I’m sorry to hear that you were feeling down yesterday. How are you feeling today? My last consultation with my oncologist was a video conferencing call. It was nice not having to attend the Macmillan unit, but it’s not the same as face to face, is it?

Your flowers are beautiful. I hope they helped to cheer you up.

Sophie

Hi Sophie. I’m fine now. There’s always a blip day in the cycle.

Face to face is much better although I realise the hospital is taking precautions. I just felt it was a waste of time. If you have a problem its so hard to contact anyone as well.

I have Osteonocrosis and had a tooth extracted July last year. I have a small piece of jaw bone that has pierced my gum again. I’ve been waiting 4 months for an emergency appointment. I saw my dentist Tuesday and she has chased up the Consultant but they are busy. So annoying for me and them.
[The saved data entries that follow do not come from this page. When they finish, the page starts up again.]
Lemma mbuilds_ret capacity s self :
  fits capacity s = true -> mbuilds capacity false s (ret s) self.
Proof. intros Hs. by exists (Return s). Qed.

Lemma mbuilds_get {A} capacity r t (f : SimpleTable -> A) (k : A -> M string) self :
  mbuilds capacity r t (k (f self)) self ->
  mbuilds capacity r t (bind (get f) k) self.
Proof. done. Qed.

(** A step that builds [t1], followed by steps that build the longer
    [t2]. *)
Lemma mbuilds_bind capacity self r1 t1 (m1 : M string) r2 t2 (k : string -> M string) :
  mbuilds capacity r1 t1 m1 self ->
  len t1 <= len t2 ->
  (fits capacity t1 = true -> r1 = false -> mbuilds capacity r2 t2 (k t1) self) ->
  mbuilds capacity (r1 || r2) t2 (bind m1 k) self.
Proof.
  intros (o1 & Hrun & Ho1) Hlen Hk. unfold mbuilds, bind. rewrite Hrun.
  destruct o1 as [s|e]; cbn in Ho1.
  - destruct Ho1 as (-> & Hfits & ->). by apply Hk.
  - exists (Raised e). split; [done|]. cbn.
    destruct Ho1 as [[-> ->] | [Hfits He]]; [by left|right].
    split; [|done]. by apply (fits_mono_false _ t1).
Qed.

Lemma mbuilds_iadd capacity s piece self :
  mbuilds capacity false (s +:+ piece) (iadd capacity s piece) self.
Proof.
  unfold iadd. apply (mbuilds_flag _ _ (false || false)); [done|].
  apply (mbuilds_bind _ _ _ piece).
  - apply mbuilds_lift, builds_alloc.
  - rewrite len_app. pose proof (len_nonneg s). lia.
  - intros _ _. apply mbuilds_lift, builds_alloc.
Qed.

Lemma mbuilds_cell capacity v x self :
  (rejected_width v = false -> int_value v <= sys_maxsize) ->
  mbuilds capacity (rejected_width v) (cell_text (int_value v) x)
          (cell capacity v x) self.
Proof.
  intros Hmax.
  assert (mbuilds capacity true (cell_text (int_value v) x)
                  (raise (Exn ValueError None)) self) as Hraise.
  { exists (Raised (Exn ValueError None)). split; [done|]. by left. }
  destruct v as [[| |n|]|]; try exact Hraise.
  cbn [cell rejected_width int_value] in *.
  destruct (Z.ltb_spec n 0) as [Hn | Hn].
  - exists (Raised (Exn ValueError None)). split; [|by left].
    unfold bind, lift, format_rjust. by rewrite (proj2 (Z.ltb_lt n 0)).
  - apply (mbuilds_flag _ _ (false || false)); [done|].
    apply (mbuilds_bind _ _ _ (justified n x)).
    + apply mbuilds_lift, builds_format_rjust. split; [done|by apply Hmax].
    + unfold cell_text. rewrite len_app. pose proof (len_nonneg ver_char). lia.
    + intros _ _. apply mbuilds_lift, builds_alloc.
Qed.

Lemma cells_loop capacity v items :
  forall acc self,
    fits capacity acc = true ->
    (items <> [] -> rejected_width v = false -> int_value v <= sys_maxsize) ->
    mbuilds capacity (rejected_width v && negb (is_nil items))
            (acc +:+ cells (int_value v) items)
            (for_in items
               (fun header_str header_item =>
                  let! c := cell capacity v header_item in
                  lift (alloc capacity (header_str +:+ c)))
               acc) self.
Proof.
  induction items as [|x items IH]; intros acc self Hacc Hmax.
  - rewrite andb_false_r. apply (mbuilds_target _ _ _ acc).
    + unfold cells. cbn. apply string_app_nil_r.
    + by apply mbuilds_ret.
  - cbn [for_in].
    apply (mbuilds_flag _ _ ((rejected_width v || false)
                             || (rejected_width v && negb (is_nil items))));
      [by destruct (rejected_width v)|].
    apply (mbuilds_bind _ _ _ (acc +:+ cell_text (int_value v) x)).
    + apply (mbuilds_bind _ _ _ (cell_text (int_value v) x)).
      * by apply mbuilds_cell, Hmax.
      * rewrite len_app. pose proof (len_nonneg acc). lia.
      * intros _ _. apply mbuilds_lift, builds_alloc.
    + unfold cells. rewrite fmap_cons. cbn [join]. rewrite !len_app.
      pose proof (len_nonneg (join (cell_text (int_value v) <$> items))). lia.
    + intros Hfits _.
      eapply mbuilds_target; [|apply (IH _ self Hfits); intros _; by apply Hmax].
      unfold cells. rewrite fmap_cons. cbn [join]. by rewrite string_app_assoc.
Qed.
(** * dcrd block-chain core: a shallow embedding of [blockchain/chain.go]

    The Go methods on [*BlockChain] are embedded as Rocq functions over
    explicit state.  Immutable node identity (hash, parent link, height,
    cumulative work) is an inductive value; everything the Go code mutates
    through a pointer (status bits, transient stake fields, the two orphan
    maps, the chain view, the best-state snapshot, the durable store and
    the notification sink) is held in maps or records that are threaded
    through the calls.  Two node pointers are equal when they denote the
    same entry, that is when the immutable data agree. *)

From stdpp Require Import gmap list fin_maps strings.
From Stdlib Require Import ZArith Lia.

Local Open Scope Z_scope.

(** ** Hashes and block-index entries *)

(** A [chainhash.Hash] is a 32-byte opaque identifier; only equality is
    ever used, so it is represented by its integer value. *)
Abbreviation Hash := Z (only parsing).

Definition zeroHash : Hash := 0.

(** [blockNode]: the immutable part of a block-index entry.  The [parent]
    back pointer is nil only for the genesis entry. *)
#[warnings="-register-all"]
Inductive blockNode : Type :=
  BlockNode { hash : Hash;
              parent : option blockNode;
              height : Z;
              workSum : Z;
              bits : Z;
              sbits : Z }.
Oh well. Another day begins and I’m feeling fine.

Have a good one.

Cheryl

in reply to

Hi Cheryl,

I’m glad you are feeling better.

My next consultation with my oncologist in November will be another video conferencing call.

I would keep chasing. An emergency appointment shouldn’t still be pending after four months. I would call again on Monday and keep calling until something is done. This is totally unacceptable. What really gets me is how everything else seems to have taken a backseat to Covid-19. But we still need to be seen and treated, as do other people in need of medical care.

Sophie

in reply to

That’s so right Sophie. We feel forgotten to an extent.

Everything is done via email. The Dentist tried all other surrounding hospitals and they had blocked the email facility. She actually phoned the Facial/Cranial Secretary and that was the answer “the Consultant is working through his list of patients and that I am on the emergency list”. Even the Dentist is annoyed. She said I shouldn’t have been discharged and there should have been a follow up. Covid is now the new excuse.

Your appointment with the Oncologist is a long way off as well. My husband said in some ways it’s good because they are not overly concerned. I would like to think that.

I’m still feeling washed out today. I just don’t get it. It started the day after my last Ibrance on Tuesday. I should be feeling good not washed out. I will be having my blood taken Tuesday so maybe that will show up something.

Have a good weekend and talk soon

Cheryl

in reply to

Hi Cheryl,

Covid is used as an excuse for everything now. My brother's adult day service has only recently started back up again with a limited service. My dad or I have to drop him off or take him in, as the taxi service is not allowed to start up yet. But the funny thing is the taxi can take him to his respite service. So why not take him to his day centre too? It doesn't make sense.

My oncologist wanted to leave it six months until she saw me again, as she is pleased with how I am doing and is not concerned about me. I was alarmed and said I didn't feel comfortable waiting so long in case there is progression, so we compromised and settled for four months.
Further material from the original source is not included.